Os motivos dela para começar a cogitar o fim foram as exigências dele. Em determinado momento, ela se sentira tão cansada que perdera as esperanças de agradar. Nada era bom o bastante, era o que ele dizia no começo. Depois, quando ela já estava amortecida, mecanizada, lavando louças e preparando pratos com rapidez, ele simplesmente dizia, resignado, que aquilo era mesmo o melhor que ela podia fazer e ela já nem sofria mais por não agradá-lo, mas, sei lá, alguma coisa apareceu lá fora - vida - e ela quis ir embora. Quis ir para um lugar onde sua árvore de Natal - e ela montara a primeira árvore de sua vida para aquele homem - não fosse jogada no lixo no dia seguinte por não ter ficado do agrado do Sr. Exigente.
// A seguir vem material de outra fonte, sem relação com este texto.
Lemma tarpan_update_packet_copies_witness :
  let st := Store (Pool {[1%positive := Obj 1 4096]} (Hash [] 0 false 0))
              {[4096 := set_wiser new_message {| path_cost := 3; sender_as := 5; sender_address := 6 |}]} in
  ∃ c' st', tarpan_update_packet pack_example unpack_example (Some wiser_update_packet) (Costs ∅ ∅ ∅ []) st
      {| peer_as := 70; self_as := 80; router_id := 9 |} 1 2 8192 = Ok (c', st') ∧
    message st' 2 = Ok 8192 ∧
    msgs st' !! 8192 = Some (set_wiser new_message {| path_cost := 3; sender_as := 80; sender_address := 9 |}) ∧
    advcost_sent c' !! 70 = Some 3.
Proof.
  intros st.
  destruct (tarpan_update_packet_copies pack_example unpack_example
    ltac:(by intros [v [[c s a]|] [l|]]) (Costs ∅ ∅ ∅ []) st
    {| peer_as := 70; self_as := 80; router_id := 9 |} 1%positive 2%positive 4096 8192
    (set_wiser new_message {| path_cost := 3; sender_as := 5; sender_address := 6 |})
    {| path_cost := 3; sender_as := 5; sender_address := 6 |} 1) as (c' & st' & E & Em & Es & _ & Ec); try reflexivity.
  - discriminate.
  - discriminate.
  - exists c', st'. split; [exact E|]. split; [exact Em|]. rewrite Es, Ec. split; reflexivity.
Defined.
Ela tinha seus defeitos, sim, mas algum dia reconheceria - agora tudo o que sentia era culpa e medo do futuro, medo da solidão - que se esforçara, que fizera o melhor e ele não reconhecera. Ele a chamara para morarem juntos e depois se arrependeu, ou se cansou, nunca deu para saber, pois era um homem muito fechado, cuja alma ela jamais percebera, como se essa alma estivesse exilada atrás de montanhas de emoções reprimidas ou como se essa alma não existisse e ele fosse mesmo algum tipo de narcisista ou sociopata sem real empatia pelos outros.

Dizia uma música: "Lágrimas por ninguém, só porque é triste o fim" e ela se perguntava se não estaria apenas se obrigando a sofrer para se sentir humana, para não se sentir fria como ele, que, por fim, praticara traições e a fizera saber talvez para que ela se fortalecesse na decisão de ir embora. Ela foi embora. Ele não deixou, não aceitou. Cercou-a de todas as formas possíveis. Ela se deprimiu, sentiu-se impotente. Ele demonstrava que ela não era sequer dona de si mesma. Ele era o dono. Ele a queria por perto e ela precisava ficar. Ela já havia se mudado para outra casa, mas passou a ficar a maior parte do tempo com ele. Mais uma vez, provava para si mesma ser uma pessoa arrastada pelo tempo, pela vida, uma pessoa sem iniciativa, sem vontade própria, que apenas se deixava levar. Ele a queria por perto, então ela ficava. Se ele não quisesse mais, ela não ficaria. Quando ele não a quereria mais por perto? Quando ela já estivesse velha e ele arranjasse outra? Quando ela definhasse e ele tomasse nojo de sua cara? Quando ela enlouquecesse? Ela não parecia mais querer ir embora. Estava ali, à mão dele, um autômato que só trabalhava para pagar o aluguel da outra casa, mas que morava com ele sem ter sequer uma muda de roupa na casa dele. Passava os dias com a mesma roupa até ele deixar que ela fosse até sua casa trocar de roupa e lavá-la.

No Natal seguinte ao da árvore jogada no lixo, os dois não moravam mais juntos, mas ainda se diziam namorados. Nesse ano, ela não montou outra árvore. Nesse ano, ela não fez nada, apenas ficou ali, à míngua, esperando o dia em que teria coragem de sair da casa dele e ir para a própria casa alugar um filme na locadora da frente.